Diana Bridge was born in England in 1942 and brought up in New Zealand. After university she worked as a diplomatic trainee in the New Zealand Ministry of Foreign Affairs. She has lived in London, Singapore, Beijing, Canberra, Hong Kong, New Delhi and Taipei – on the coat-tails of a diplomat husband. She has a PhD in Chinese classical poetry from the Australian National University and has taught in the Chinese Department of Hong Kong University, the first foreigner to do so; also, on an occasional basis, at Victoria University. She started to write poems in India, where work opportunities were limited and the stimulus to do so irresistible. Her poems make frequent use of Chinese and Indian locations, topics and artistic repertoires. In this, they also affirm some of the stories, themes and values of two of New Zealand’s largest minority communities.
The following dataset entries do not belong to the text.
Lemma serveAll_accounts (ls : LocalStorage) (users : list StoredUser)
  (calls : list Call) :
  denied ls = false ->
  accountsOf ls = Return users ->
  exists more,
    accountsOf (serveAll ls calls) = Return (users ++ more) /\
    denied (serveAll ls calls) = false.
Proof.
  intros D Ha.
  induction calls as [|c calls IH] using rev_ind.
  - exists []. rewrite app_nil_r. auto.
  - destruct IH as (more & Ha' & D').
    rewrite serveAll_snoc.
    destruct (serve_accounts _ c _ D' Ha')
      as [D'' [Hs | (n & e & p & now & _ & _ & Hs)]].
    + exists more. auto.
    + eexists. rewrite app_assoc. split; [exact Hs | exact D''].
Qed.

(** X24. A registered user can log in from then on: with the storage in
    reach, after a registration that returned a user, and after any
    further logins, registrations and logouts, a login with the same
    password and the same email, in any letter case, returns that user. *)
Theorem registered_user_can_always_log_in (ls ls1 : LocalStorage)
  (name_ email_ password_ : string) (now : Z) (user : User)
  (later : list Call) (typed : string) :
  denied ls = false ->
  register name_ email_ password_ now ls = (Return user, ls1) ->
  toLowerCase typed = toLowerCase email_ ->
  user = {| id := toString now; name := name_; email := email_ |} /\
  fst (login typed password_ (serveAll ls1 later)) = Return user.
Proof.
  intros D H Hcase. rewrite register_eq in H.
  destruct (accountsOf ls) as [users|e] eqn:Ha; [| discriminate].
  destruct (find _ users) eqn:F; [discriminate|].
  cbv zeta in H. rewrite D in H. injection H as <- <-.
  split; [reflexivity|].
  set (new := {| account := {| id := toString now; name := name_;
                               email := email_ |};
                 password := password_ |}) in *.
  destruct (serveAll_accounts
              (written SESSION_KEY
                 (JSON_stringify_user (account new))
                 (written USERS_KEY (JSON_stringify_users (users ++ [new]))
                    ls))
              (users ++ [new]) later)
    as (more & Ha' & D').
  - exact D.
  - rewrite accounts_written_session. apply accounts_written_users, D.
  - rewrite login_eq. change (account new) with
      {| id := toString now; name := name_; email := email_ |} in Ha'.
    rewrite Ha', <- app_assoc, find_app.
    rewrite find_all_false.
    + cbn. unfold emailKey. cbn. rewrite Hcase, !String.eqb_refl. reflexivity.
    + intros u Hin. apply (find_none _ _ F) in Hin.
      rewrite Hcase, Hin. reflexivity.
Qed.

End Accounts.

(** ** The concrete serialisation *)

Section HostStorage.

Import AuthService HostStorage.

Lemma append_empty (s : string) : (s ++ "")%string = s.
Proof. induction s as [|c s IH]; cbn; [| rewrite IH]; reflexivity. Qed.

Lemma append_assoc (a b c : string) :
  ((a ++ b) ++ c)%string = (a ++ (b ++ c))%string.
Proof. induction a as [|x a IH]; cbn; [| rewrite IH]; reflexivity. Qed.

Lemma readText_writeText (s rest : string) :
  readText (writeText s ++ rest) = Some (s, rest).
Proof.
  induction s as [|c s IH]; cbn; [reflexivity|]. rewrite IH. reflexivity.
Qed.

Lemma readUser_writeUser (u : User) (rest : string) :
  readUser (writeUser u ++ rest) = Some (u, rest).
Proof.
  destruct u as [i n e]. unfold readUser, writeUser. cbn [id name email].
  rewrite !append_assoc, !readText_writeText. reflexivity.
Qed.

Lemma readStored_writeStored (u : StoredUser) (rest : string) :
  readStored (writeStored u ++ rest) = Some (u, rest).
Proof.
  destruct u as [a p]. unfold readStored, writeStored. cbn [account password].
  rewrite append_assoc, readUser_writeUser, readText_writeText. reflexivity.
Qed.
She has had three collections of poetry published by Auckland University Press: Landscape with Lines (1996), The Girls on the Wall (1999) and Porcelain (2001). Two years ago she returned to Wellington to live with the same, now retired, husband.
Bridge comments: ‘This poem was written when my brother was undergoing chemotherapy for leukaemia. The central image of the wallet is unstable. Familiar and discovered comfortable as a cat among washing, it is shown to be worn, almost empty and bled of its colour – just as the illness it stands for is depleting the strength of the brother in the poem, causing the equal relationship of siblings to collapse into something closer to parent/child; and placing the triumphant cry of the beginning in a more ambiguous perspective.’